Forest fires destroyed a lot of the mastic trees on Chios in August 2012

Young mastic trees

Mastic (front left) and olives cover south Chios
We had missed Chios on our way north. I'm glad we had a chance to see it after all. It's where Homer was born. Not much sign of Homeric fighting spirit on the island these days. Chios town felt more desperate than Mytilene, its waterfront bars far too empty for comfort.

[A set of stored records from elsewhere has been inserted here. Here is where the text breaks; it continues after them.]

(** * GNINA HPC workflow: batch docking engine and tiered funnel

    A shallow embedding of [scripts/docking_engine.py] (class
    [GNINADockingEngine]), of the parts of [scripts/config.py] it calls, and
    of [scripts/tiered_workflow.py] (class [TieredCNNWorkflow]), followed by
    the properties of the batch execution engine: artifact naming, output
    parsing, the completion ledger, the thread-pool scheduler and the funnel
    filter.

    Conventions of the embedding.
    - Python [str] is [string]; text files hold ASCII text.
    - Python [set] of strings is [gset string]; [dict] keyed by strings is
      [gmap string _]; a list of dicts is a list of records, a key that may
      be absent is an [option] field.
    - CNN scores are finite numbers and are represented by rationals [Q];
      the not-a-number and infinite values of IEEE floats are outside the
      model.
    - Code that may raise returns an [outcome]; the external docking tool,
      the clock and the thread interleaving are inputs of the model. *)

From Stdlib Require Import List String Ascii ZArith QArith Qround Lia Lqa.
From Stdlib Require Import Permutation Sorted Bool.
From stdpp Require Import base gmap strings pretty.
Import ListNotations.
Open Scope string_scope.
Open Scope list_scope.

(* ================================================================== *)
(** ** Python string primitives *)
(* ================================================================== *)

Module Py.

(** [s.endswith(suffix)] *)
Fixpoint endswith (s suffix : string) : bool :=
  if String.eqb s suffix then true
  else match s with
       | EmptyString => false
       | String _ s' => endswith s' suffix
       end.

(** [pat in s] for strings: some suffix of [s] starts with [pat]. *)
Fixpoint contains (pat s : string) : bool :=
  if String.prefix pat s then true
  else match s with
       | EmptyString => false
       | String _ s' => contains pat s'
       end.

(** [c in s] for a single character. *)
Fixpoint has_char (c : ascii) (s : string) : bool :=
  match s with
  | EmptyString => false
  | String d s' => if Ascii.eqb c d then true else has_char c s'
  end.

(** [s.replace(old, new)] for a non-empty [old]: every non-overlapping
    occurrence, scanning from the left.  [skip] counts the characters of an
    occurrence that are still to be dropped. *)
Fixpoint replace_from (old new : string) (skip : nat) (s : string) : string :=
  match s with
  | EmptyString => EmptyString
  | String c s' =>
      match skip with
      | S k => replace_from old new k s'
      | O =>
          if String.prefix old s
          then new +:+ replace_from old new (Nat.pred (String.length old)) s'
          else String c (replace_from old new O s')
      end
  end.

Definition replace (old new s : string) : string := replace_from old new 0 s.

(** [s.split(sep)] for a one-character separator: always at least one
    field, empty fields are kept. *)
Fixpoint split_on (sep : ascii) (s : string) : list string :=
  match s with
  | EmptyString => [EmptyString]
  | String c s' =>
      if Ascii.eqb c sep then EmptyString :: split_on sep s'
      else match split_on sep s' with
           | f :: fs => String c f :: fs
           | [] => [String c EmptyString]
           end
  end.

The tourist draw is  in the south where mastic shrubs grow wild amongst the olives. Mastic is a chewy substance with medicinal properties which I've managed to live in total ignorance of until now - though I recognise it as the origin of the word masticate. It's made from resin which weeps from the mastic shrub when its bark is cut. "Tears of Chios" is another name for it (kind of proprietary). It's been in use for 2500 years for a variety of ailments (Google it) but the Ottoman sultans  prized it as a breath freshener for the girls in the harem, and were prepared to pay over the odds for it. So the mastic-producing villages of Chios - a kind of cartel -  were heavily fortified to keep their chewy gold out of the hands of robbers. From a distance places like Mesta and Olympic are almost indistinguishable from the rocky, scrubby landscape. Inside the villages, people must have lived in almost complete darkness. Their houses let in only a smidgeon of light because the laneways were so narrow and interconnected at both street and roof level. Prosperity at a price.

Wide street in Mesta

Getting a bit tight in Mesta

This isn't a set-up - Olympi resident

Everything to scale - a tiny church in Olympi

Decorative plasterwork in Pyrgi 
I liked the rustic plasterwork on houses and churches at Pyrgi, another of the mastic villages. The motifs and their execution are not especially fine or complex, but to my eye they are as striking as, say, a strong Marrimekko print or a piece of Tongan tapa cloth. Some modern houses at Emboreios, a tiny port a stone's throw from Pyrgi, had the traditional stencil work applied to their new plaster. I liked that too.

We were almost on our own as we wandered through these curious medieval villages. We remembered being in Provence in early summer, and almost drowning in the torrent of tourists rushing through similar cobbled streets. The trickle of visitors to the eastern Sporades islands in mid-June is something to both be grateful for, and to puzzle over.